Pourtant, les sondages montrent que la majorité des français
sont contre cette taxe alors qu’ils semblent de plus en plus
concernés par la question écologique comme l’ont montré les
élections européennes.
Des critiques superficielles
D’emblée la taxe fait l’objet de critiques de toutes parts. Mais
la majorité des critiques qui s’élèvent contre la taxe carbone
sont assez superficielles : Sarkozy à décidé de ne faire payer
« que » de 17 € la tonne de carbone alors que pour être efficace,
la commission Rocard qui a théorisé cette taxe, préconise
32€ la tonne de CO2, avec une progression de 5% par an pour
atteindre 100€ en 2030. Par ailleurs, cette taxe ne s’applique
pas à la production d’électricité qui en France est majoritairement
nucléaire, et donc pas responsable des émissions de CO2.
Ces deux critiques sont importants : le faible montant de la taxe
réduit cette taxe en une taxe écologique en peau de chagrin,
avec une efficacité quasi nulle, ne permettant pas de changer les
comportements ; et le fait qu’elle ne s’applique pas à la production
électrique présente le nucléaire comme seule alternative de
production énergétique actuelle. Or, on connaît les dangers du
nucléaire, et ils rendent ce type de production peu écologique…

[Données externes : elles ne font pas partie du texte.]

Definition plain_env : Env := {|
  environ := ∅;
  ldap := {| OPT_X_TLS_REQUIRE_CERT := 24582; OPT_X_TLS_NEVER := 0;
             OPT_REFERRALS := 8; SCOPE_BASE := 0; SCOPE_ONELEVEL := 1;
             SCOPE_SUBTREE := 2 |};
  repr := fun _ => "<object>";
  path_join := fun base name =>
    match base with
    | VStr b => Ok (VStr (b ++ "/" ++ name))
    | _ => Raise (TypeError "expected str")
    end;
  entry_point_load := fun classpath => Ok (VObj "type" [classpath]);
  construct := fun cls params => Ok (VObj "instance" [cls; params]);
  json_loads := fun _ => Raise (ValueError "json");
  int_of_str := fun _ => Raise (ValueError "int");
  toggle_feature_flags := fun _ => Ok ∅;
  factory := Ok {| store := ∅; validators := [] |};
  load_dab_settings := fun d => Ok d;
  load_standard_settings_files := fun d => Ok d;
  dab_validate := fun _ => Ok tt;
  dynaconf_update := fun d m => Ok (replace_update d m);
  dynaconf_set := fun d k v =>
    match v with
    | VStr "@merge_unique ansible_base.jwt_consumer" =>
        Ok (set_store d k
              (match store d !! k with
               | Some (VList l) => VList (l ++ [VStr "ansible_base.jwt_consumer"])
               | _ => VList [VStr "ansible_base.jwt_consumer"]
               end))
    | _ => Ok (set_store d k v)
    end;
  apps_ready := true;
  current_request := None;
  get_settings_from_cache := Ok VNone;
  get_settings_from_db := Ok VNone;
  DYNAMIC_SETTINGS_SCHEMA := ["GALAXY_REQUIRE_CONTENT_APPROVAL"; "GALAXY_SIGNATURE_UPLOAD_ENABLED"];
  hooking_import := None;
  temp_update := fun d data =>
    match data with
    | VDict items => (replace_update d (dict_items items), None)
    | _ => (d, Some (TypeError "update"))
    end
|}.

Definition settings_of (items : list (string * value)) : Dynaconf :=
  {| store := list_to_map items; validators := [] |}.
(** * Channel event router and adapter rendering pipeline

    A shallow embedding of the gateway, the cross-channel router, the
    webhook dispatch boundaries, the shared run handler and the Telegram
    adapter's queue and rendering context, of the start-up code and of
    parts of the heartbeat, email and web adapters, followed by the
    properties established about them. *)

From Stdlib Require Import ZArith Lia Ascii String.
From stdpp Require Import base decidable option list gmap strings pretty sorting.

Local Open Scope string_scope.
Local Open Scope Z_scope.
Local Open Scope list_scope.

(* ===================================================================== *)
(** * Part I: the embedding                                               *)
(* ===================================================================== *)

(** ** JavaScript values the embedding shares *)

Module Js.

(** How an awaited promise settles: with a value, or with a thrown error
    (already rendered as its message). *)
Inductive settled (A : Type) :=
| Fulfilled (value : A)
| Threw (err : string).
Global Arguments Fulfilled {A} value.
Global Arguments Threw {A} err.

(** [!s] on a [string | undefined] (or [string | null]). *)
Definition falsy (s : option string) : bool :=
  match s with
  | None => true
  | Some v => bool_decide (v = EmptyString)
  end.

(** The string behind a truthy [string | null]. *)
Definition truthy (s : option string) : option string :=
  match s with
  | Some v => if bool_decide (v = EmptyString) then None else Some v
  | None => None
  end.

(** [hay.includes(needle)] *)
Fixpoint includes (needle hay : string) : bool :=
  String.prefix needle hay ||
  match hay with
  | String _ rest => includes needle rest
  | EmptyString => false
  end.

Definition newline : string := String (ascii_of_nat 10) EmptyString.

End Js.

(** ** gateway.ts: one HTTP server, path-keyed routing *)

Module Gateway.
Section WithHandlers.

(** The handler closures stored in the route table are opaque to the
    gateway; it only stores them and calls them. *)
Context {RouteHandler : Type}.

(** [routes] is the Map<string, RouteHandler>, [readyRoutes] the Set<string>. *)
Record t := mk {
  routes : gmap string RouteHandler;
  readyRoutes : gset string
}.

Definition create : t := {| routes := ∅; readyRoutes := ∅ |}.

Definition register (path : string) (handler : RouteHandler) (g : t) : t :=
  {| routes := <[path := handler]> (routes g); readyRoutes := readyRoutes g |}.

Definition markReady (path : string) (g : t) : t :=
  {| routes := routes g; readyRoutes := {[path]} ∪ readyRoutes g |}.

(** The two fields of IncomingMessage the server callback reads.
    [url] may be undefined in Node's typing, hence the option. *)
Record request := mkRequest {
  method : string;
  url : option string
}.

(** What the server callback does with a request: either it writes a
    status and a body itself, or it hands the request to a handler. *)
Inductive outcome :=
| Reply (status : Z) (body : string)
| Invoke (handler : RouteHandler).

(** [req.url || ""]: undefined and the empty string both give "". *)
Definition url_or_empty (req : request) : string := default "" (url req).

(** The callback given to createServer in [start]. *)
Definition dispatch (g : t) (req : request) : outcome :=
  if bool_decide (method req = "GET") && bool_decide (url req = Some "/health")
  then Reply 200 "ok"
  else if negb (bool_decide (method req = "POST"))
  then Reply 405 "Method not allowed"
  else match routes g !! url_or_empty req with
       | None => Reply 404 "Not found"
       | Some handler =>
           if bool_decide (url_or_empty req ∈ readyRoutes g)
           then Invoke handler
           else Reply 503 "Adapter not ready"
       end.

End WithHandlers.
Global Arguments t : clear implicits.
Global Arguments outcome : clear implicits.
End Gateway.

(** ** tools/send-message.ts: the cross-channel router and its tool *)

Module SendMessage.

(** [\d] of a JavaScript regular expression: the ten ASCII digits. *)
Definition is_digit (c : ascii) : bool :=
  let n := Z.of_nat (nat_of_ascii c) in (48 <=? n) && (n <=? 57).

Fixpoint all_digits (s : string) : bool :=
  match s with
  | EmptyString => true
  | String c rest => is_digit c && all_digits rest
  end.

(** [\d+$]: one digit at least, and nothing but digits up to the end. *)
Definition digits_to_end (s : string) : bool :=
  match s with
  | EmptyString => false
  | String _ _ => all_digits s
  end.

(** [/^-?\d+$/.test(channel)] *)
Definition is_telegram_id (channel : string) : bool :=
  match channel with
  | String "-" rest => digits_to_end rest
  | _ => digits_to_end channel
  end.

(** [/^[CDG]/.test(channel)] *)
Definition is_slack_id (channel : string) : bool :=
  match channel with
  | String c _ => bool_decide (c = "C"%char) || bool_decide (c = "D"%char) || bool_decide (c = "G"%char)
  | EmptyString => false
  end.

(** [channel.startsWith("email-")] *)
Definition is_email_id (channel : string) : bool := String.prefix "email-" channel.

(** A thrown JavaScript value, already rendered by
    [err instanceof Error ? err.message : String(err)]. *)
Definition error := string.

(** The part of PlatformAdapter the tool touches.  [postMessage] resolves
    to a message handle or rejects; [logBotResponse] appends to a file
    and may throw ([Some] is the thrown error). *)
Record PlatformAdapter := {
  name : string;
  postMessage : string → string → option (list (string * string)) → string + error;
  logBotResponse : string → string → string → option error
}.

(** [adapters.find((a) => a.name === n)] *)
Definition find_by_name (n : string) (adapters : list PlatformAdapter) : option PlatformAdapter :=
  List.find (λ a, bool_decide (name a = n)) adapters.

Definition resolveAdapter (channel : string) (adapters : list PlatformAdapter) : option PlatformAdapter :=
  if is_telegram_id channel then find_by_name "telegram" adapters
  else if is_slack_id channel then find_by_name "slack" adapters
  else if is_email_id channel then find_by_name "email" adapters
  else None.

(** How a call of [execute] ends for the agent engine: the promise
    resolves to a text block, or it rejects. *)
Inductive tool_result :=
| Returned (text : string)
| Thrown (message : string).

Definition dq : string := String (ascii_of_nat 34) EmptyString.

Section Execute.

(** [basename] of node's path module. *)
Variable basename : string → string.

(** Decimal rendering of a length inside a template literal. *)
Definition show_nat (n : nat) : string := pretty (N.of_nat n).

Definition attInfo (attachmentObjects : option (list (string * string))) : string :=
  match attachmentObjects with
  | Some ((_ :: _) as l) => " with " +:+ show_nat (length l) +:+ " attachment(s)"
  | _ => EmptyString
  end.

(** The [execute] closure of the tool; [aborted] is [signal?.aborted]. *)
Definition execute (adapters : list PlatformAdapter) (aborted : bool)
    (channel text : string) (attachments : option (list string)) : tool_result :=
  if aborted then Thrown "Operation aborted"
  else match resolveAdapter channel adapters with
  | None =>
      Returned ("No adapter found for channel " +:+ dq +:+ channel +:+ dq +:+
                ". Available patterns: numeric (Telegram), C/D/G prefix (Slack), email-{address} (Email).")
  | Some adapter =>
      let attachmentObjects := fmap (M := option) (List.map (λ filePath, (filePath, basename filePath))) attachments in
      match postMessage adapter channel text attachmentObjects with
      | inr errMsg => Returned ("Failed to send: " +:+ errMsg)
      | inl ts =>
          match logBotResponse adapter channel text ts with
          | Some errMsg => Returned ("Failed to send: " +:+ errMsg)
          | None =>
              Returned ("Message sent to " +:+ name adapter +:+ " channel " +:+ channel +:+
                        attInfo attachmentObjects +:+ " (ts=" +:+ ts +:+ ")")
          end
      end
  end.

End Execute.
End SendMessage.

(** ** The webhook adapters' dispatch boundaries *)

(** What both webhook adapters read of an HTTP request once its body has
    been collected, and what they do in reply.  [Forward] is the one call
    through which a request can reach event handling: [dispatchEvent] in
    the Slack adapter, [bot.processUpdate] in the Telegram adapters. *)
Module Http.

Record request := mkRequest {
  method : string;
  url : string;
  headers : gmap string string;
  body : string
}.

Inductive effect {Payload : Type} :=
| WriteHead (status : Z)
| End_ (text : string)
| Forward (payload : Payload).
Global Arguments effect : clear implicits.

Definition forwards {Payload : Type} (e : effect Payload) : bool :=
  match e with Forward _ => true | _ => false end.

Definition statuses {Payload : Type} (es : list (effect Payload)) : list Z :=
  omap (λ e, match e with WriteHead st => Some st | _ => None end) es.

(** A request is turned away with [status]: the reply is the status line
    and a body, and nothing is forwarded. *)
Definition turned_away {Payload : Type} (status : Z) (es : list (effect Payload)) : Prop :=
  ∃ text, es = [WriteHead status; End_ text].

End Http.

(** *** adapters/slack-webhook.ts *)

Module SlackWebhook.
Section Dispatch.

Context {SlackEventPayload : Type}.

(** Library functions of the platform: [JSON.parse] ([None] when it
    throws), [parseInt(_, 10)] ([None] for NaN) and the hexadecimal
    HMAC-SHA256 digest of node's crypto module (key, then message). *)
Variable JSON_parse : string → option SlackEventPayload.
Variable parseInt : string → option Z.
Variable hmac_sha256_hex : string → string → string.

Variable signingSecret : string.

(** [timingSafeEqual] throws on buffers of different lengths, which the
    [catch] turns into [false]; on equal lengths it compares the bytes. *)
Definition verifySignature (timestamp body expectedSignature : string) : bool :=
  let sigBasestring := "v0:" +:+ timestamp +:+ ":" +:+ body in
  let computed := "v0=" +:+ hmac_sha256_hex signingSecret sigBasestring in
  bool_decide (computed = expectedSignature).

(** [Math.abs(now - parseInt(timestamp, 10)) > 300]; a comparison with
    NaN is false. *)
Definition too_old (now : Z) (timestamp : string) : bool :=
  match parseInt timestamp with
  | Some t => 300 <? Z.abs (now - t)
  | None => false
  end.

(** The body of the [end] listener of [dispatch]; [now] is
    [Math.floor(Date.now() / 1000)]. *)
Definition dispatch (now : Z) (req : Http.request) : list (Http.effect SlackEventPayload) :=
  let timestamp := Http.headers req !! "x-slack-request-timestamp" in
  let signature := Http.headers req !! "x-slack-signature" in
  if Js.falsy timestamp || Js.falsy signature
  then [Http.WriteHead 401; Http.End_ "Missing signature headers"]
  else
    let timestamp := default EmptyString timestamp in
    let signature := default EmptyString signature in
    if too_old now timestamp
    then [Http.WriteHead 401; Http.End_ "Request too old"]
    else if negb (verifySignature timestamp (Http.body req) signature)
    then [Http.WriteHead 401; Http.End_ "Invalid signature"]
    else match JSON_parse (Http.body req) with
         | None => [Http.WriteHead 400; Http.End_ "Invalid JSON"]
         | Some payload => [Http.Forward payload]
         end.

End Dispatch.
End SlackWebhook.

(** *** adapters/telegram-webhook.ts *)

Module TelegramWebhook.
Section Dispatch.

Context {Update : Type}.
Variable JSON_parse : string → option Update.
Variable webhookSecret : string.

(** The [end] listener shared by [handleRequest] (the adapter's own
    server) and [dispatch] (behind the gateway). *)
Definition dispatch (req : Http.request) : list (Http.effect Update) :=
  let secretToken := Http.headers req !! "x-telegram-bot-api-secret-token" in
  if Js.falsy secretToken || negb (bool_decide (secretToken = Some webhookSecret))
  then [Http.WriteHead 401; Http.End_ "Invalid secret token"]
  else match JSON_parse (Http.body req) with
       | None => [Http.WriteHead 400; Http.End_ "Invalid JSON"]
       | Some update => [Http.WriteHead 200; Http.End_ EmptyString; Http.Forward update]
       end.

Definition handleRequest (req : Http.request) : list (Http.effect Update) :=
  if negb (bool_decide (Http.method req = "POST")) || negb (bool_decide (Http.url req = "/telegram/webhook"))
  then [Http.WriteHead 404; Http.End_ "Not found"]
  else dispatch req.

End Dispatch.
End TelegramWebhook.

(** ** main.ts: per-channel state and the handler shared by all adapters *)

Module Main.

(** ChannelState without its two collaborators: the runner appears only
    through [runner.abort()] and [runner.run], the store is passed along
    untouched. *)
Record ChannelState := mkState {
  running : bool;
  stopRequested : bool;
  stopMessageTs : option string
}.

Definition set_running (b : bool) (st : ChannelState) : ChannelState :=
  {| running := b; stopRequested := stopRequested st; stopMessageTs := stopMessageTs st |}.
Definition set_stopRequested (b : bool) (st : ChannelState) : ChannelState :=
  {| running := running st; stopRequested := b; stopMessageTs := stopMessageTs st |}.
Definition set_stopMessageTs (ts : option string) (st : ChannelState) : ChannelState :=
  {| running := running st; stopRequested := stopRequested st; stopMessageTs := ts |}.
Lemma dispatchSteps_calls_iff env id command sweep placeholder sweepSequence
    (l : list (nat * string)) n i c :
  forall acc,
    StartJob n i c
      ∈ (fold_left (dispatchStep env id command sweep placeholder sweepSequence) l acc).2
    <->
    StartJob n i c ∈ acc.2 \/
    exists k, (k, n) ∈ l /\ i = int32 id /\
              c = nodeCommand command sweep placeholder sweepSequence k /\
              calledWorker (store_output env) (runs env n) = true.
Proof.
  induction l as [|[k node] l IH]; intros acc.
  - simpl. split; [by left |]. intros [? | (k & ?%elem_of_nil & _)]; done.
  - change (fold_left ?f ((k, node) :: l) acc) with (fold_left f l (f acc (k, node))).
    rewrite IH. unfold dispatchStep at 1. simpl.
    rewrite elem_of_app, StartJobOnNode_calls. split.
    + intros [[Hacc | (-> & -> & -> & Hcalled)] | (k' & Hin & Hrest)].
      * by left.
      * right. exists k. split; [by left | done].
      * right. exists k'. split; [by right | done].
    + intros [Hacc | (k' & [[= -> ->] | Hin]%elem_of_cons & Hi & Hc & Hcalled)].
      * by left; left.
      * left. by right.
      * right. by exists k'.
Qed.

Lemma elem_of_zip_seq (nodes : list string) k n :
  (k, n) ∈ zip (seq 0 (List.length nodes)) nodes <-> nodes !! k = Some n.
Proof.
  rewrite list_elem_of_lookup. split.
  - intros (j & Hj). rewrite lookup_zip_with in Hj.
    destruct (seq 0 (List.length nodes) !! j) as [x|] eqn:Hx; [| done].
    destruct (nodes !! j) as [y|] eqn:Hy; [| done].
    simpl in Hj. injection Hj as <- <-.
    apply lookup_seq in Hx as [-> _]. done.
  - intros Hk. exists k. rewrite lookup_zip_with, Hk.
    rewrite lookup_seq_lt by (by eapply lookup_lt_Some). done.
Qed.

Lemma parseSweep_sequence_length sweep count :
  List.length (parseSweep sweep count).2 = count.
Proof.
  unfold parseSweep.
  destruct (parseSweepFields sweep) as [[[[placeholder b] e] s]|]; simpl.
  - by rewrite sweepLoop_terms, sweepTerms_length, indices_length.
  - apply indices_length.
Qed.

(** X22. In an accepted job the workers called are the nodes of the job
    whose output files could be opened and whose dial succeeded, each exactly
    as the node at its position [k] of the sorted node list; with a non-empty
    sweep the command sent is the job's command with the placeholder replaced
    by term [k] of the sweep sequence, which exists, and with the empty sweep
    the command itself. *)
Theorem StartClusJob_worker_calls now r env command nodes pattern sweep valid id n i c :
  GetValidNodes now r nodes pattern = Some (valid, []) ->
  valid <> [] ->
  Go.Contains command (parseSweep sweep (List.length valid)).1 = true ->
  created env = inl id ->
  header_sent env = None ->
  let placeholder := (parseSweep sweep (List.length valid)).1 in
  let sweepSequence := (parseSweep sweep (List.length valid)).2 in
  StartJob n i c ∈ (StartClusJob now r env command nodes pattern sweep).2 <->
  exists k value,
    SortStrings valid !! k = Some n /\
    sweepSequence !! k = Some value /\
    i = int32 id /\
    c = (if (0 <? Go.len sweep)%nat
         then ReplaceAll command placeholder (Go.Itoa value) else command) /\
    calledWorker (store_output env) (runs env n) = true.
Proof.
  intros Hvalid Hne Hcontains Hcreated Hsent placeholder sweepSequence.
  rewrite (StartClusJob_effects _ _ _ _ _ _ _ _ _ Hvalid Hne Hcontains Hcreated Hsent).
  cbn [snd]. fold placeholder sweepSequence.
  rewrite elem_of_app, !elem_of_cons, elem_of_app, list_elem_of_singleton.
  rewrite dispatch_steps, dispatchSteps_calls_iff. simpl.
  split.
  - intros [[[=] | [[=] | [[=] | [[=] | ?%elem_of_nil]]]]
           | [[?%elem_of_nil | (k & Hk & -> & -> & Hcalled)] | Hup]];
      [done | done | | rewrite updateJob_cases in Hup; by case_decide].
    apply elem_of_zip_seq in Hk.
    assert (Hlt : (k < List.length sweepSequence)%nat).
    { subst sweepSequence. rewrite parseSweep_sequence_length.
      apply lookup_lt_Some in Hk. by rewrite SortStrings_length in Hk. }
    destruct (lookup_lt_is_Some_2 _ _ Hlt) as [value Hvalue].
    exists k, value. repeat split; try done.
    unfold nodeCommand. by rewrite (nth_lookup_Some _ _ _ _ Hvalue).
  - intros (k & value & Hk & Hvalue & -> & -> & Hcalled).
    right. left. right. exists k.
    split; [by apply elem_of_zip_seq |]. repeat split; try done.
    unfold nodeCommand. by rewrite (nth_lookup_Some _ _ _ _ Hvalue).
Qed.

(** Increasing byte order of a list of strings. *)
Fixpoint sortedStrings (l : list string) : bool :=
  match l with
  | x :: (y :: _) as rest => String.leb x y && sortedStrings rest
  | _ => true
  end.

Lemma insertString_sorted x l :
  sortedStrings l = true -> sortedStrings (insertString x l) = true.
Proof.
  induction l as [|y l IH]; [done |]. intros Hl. simpl.
  destruct (String.leb x y) eqn:Hxy.
  - simpl. by rewrite Hxy.
  - assert (Hyx : String.leb y x = true)
      by (destruct (String.leb_total x y) as [H | H]; congruence).
    assert (Htail : sortedStrings l = true).
    { destruct l as [|z l]; [done |]. simpl in Hl. by apply andb_true_iff in Hl as [_ ?]. }
    specialize (IH Htail).
    destruct l as [|z l]; simpl in *; [by rewrite Hyx |].
    apply andb_true_iff in Hl as [Hyz _].
    destruct (String.leb x z); simpl; simpl in IH; rewrite ?Hyx, ?Hyz; done.
Qed.

Lemma SortStrings_sorted l : sortedStrings (SortStrings l) = true.
Proof.
  induction l as [|x l IH]; [done |]. by apply insertString_sorted.
Qed.

(** X23. The node list an accepted job passes to the job store and sends in
    its header is one list: the nodes that node resolution returned, without
    duplicates, in increasing byte order.  The invalid names a rejected
    request reports are the invalid names of node resolution in increasing
    byte order. *)
Theorem StartClusJob_sorted_nodes now r env command nodes pattern sweep valid invalid :
  GetValidNodes now r nodes pattern = Some (valid, invalid) ->
  exists sorted sorted_invalid,
    sorted ≡ₚ valid /\ NoDup sorted /\ sortedStrings sorted = true /\
    sorted_invalid ≡ₚ invalid /\ sortedStrings sorted_invalid = true /\
    (invalid <> [] ->
     StartClusJob now r env command nodes pattern sweep
     = (Returned (Some (InvalidNodes sorted_invalid)), [])) /\
    (invalid = [] -> valid <> [] ->
     Go.Contains command (parseSweep sweep (List.length valid)).1 = true ->
     (exists rest,
         (StartClusJob now r env command nodes pattern sweep).2
         = CreateNewJob command sweep sorted :: rest) /\
     (forall id,
         created env = inl id ->
         exists header rest,
           (StartClusJob now r env command nodes pattern sweep).2
           = CreateNewJob command sweep sorted :: Send header :: rest /\
           JobId header = int32 id /\ Nodes header = sorted)).
Proof using Range_spec.
  intros Hvalid. exists (SortStrings valid), (SortStrings invalid).
  split; [apply SortStrings_perm |].
  split; [rewrite SortStrings_perm; by eapply GetValidNodes_NoDup |].
  split; [apply SortStrings_sorted |].
  split; [apply SortStrings_perm |].
  split; [apply SortStrings_sorted |].
  split.
  - intros Hne. unfold StartClusJob. rewrite Hvalid.
    destruct (SortStrings invalid) eqn:Hinv; [destruct Hne; by apply SortStrings_nil |].
    done.
  - intros -> Hne Hcontains. unfold StartClusJob. rewrite Hvalid. simpl.
    assert (Hnz : (List.length valid =? 0)%nat = false) by by destruct valid.
    rewrite SortStrings_length, Hnz.
    destruct (parseSweep sweep (List.length valid)) as [placeholder sweepSequence].
    simpl in Hcontains. rewrite Hcontains. simpl.
    destruct (created env) as [id | err] eqn:Hcreated.
    + destruct (header_sent env) as [err|].
      * split; [by eexists |]. intros ? [= <-]. by eexists _, _.
      * destruct (dispatch _ _ _ _ _ _ _) as [job_on_nodes effects].
        split; [by eexists |]. intros ? [= <-]. by eexists _, _.
    + split; [by eexists |]. intros ? [=].
Qed.

(** ** [CancelJob] and [CancelJobOnNode] *)

(** The calls a cancellation makes on the workers and on the job store. *)
Inductive CancelEffect :=
| CancelJobCall (node : string) (id : Z)
| UpdateCancelledJob (id : Z) (cancel_failed_nodes : list string).

(** What one worker does when asked to cancel: whether the dial succeeded
    and whether its [CancelJob] returned without error. *)
Record CancelRun := { cancel_connected : bool; cancel_accepted : bool }.
(** * machina: value-function base class, episode transforms and training drivers

    A shallow embedding of
    - [machina/vfuncs/state_action_vfuncs/base.py]  (module [Vfunc]),
    - the episodes, the trajectory store, the episode transforms and the
      advantage estimator the drivers call (modules [Data], [ef] and
      [Gae]), whose code the drivers import,
    - [example/run_mpc.py] and [example/run_trpo.py] (modules [Mpc], [Trpo]).

    Python objects that are mutated through several names (the [Traj]
    objects of [run_mpc.py]) live in a store indexed by references, so that
    rebinding a name and mutating an object are different things, as in
    Python. *)

From Stdlib Require Import ZArith QArith Qabs Lia Bool String.
From stdpp Require Import base option list gmap.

Mais en réalité la taxe carbone pose des problèmes plus importants
encore.
Une logique tout marché
qui doit être combattue
Les lois du marché, et plus généralement les théories libérales,
ne se sont jamais soucié de l’écologie. Pour les théoriciens libéraux,
les dégâts causés par les entreprises à l’environnement
sont des « externalités » ou « effets externes », c’est-à-dire non
pris en compte, extérieurs aux mécanismes de marché qui se
contentent de fixer un prix en fonction de l’offre et de la demande
sur chaque marché. Les ressources naturelles utilisées pour
produire ne sont considérées que comme des facteurs de production
(des « imputs »), jusque-là considérées par la théorie
libérale comme inépuisables. Mais face à l’évidence du massacre
écologique causé par la production capitaliste, et à la
diminution des stocks de ressources, les théoriciens libéraux
veulent « internaliser » ces effets externes, c’est-à-dire les intégrer
dans les mécanismes de marché, et prendre en compte les
quantités limitées de ressources naturelles.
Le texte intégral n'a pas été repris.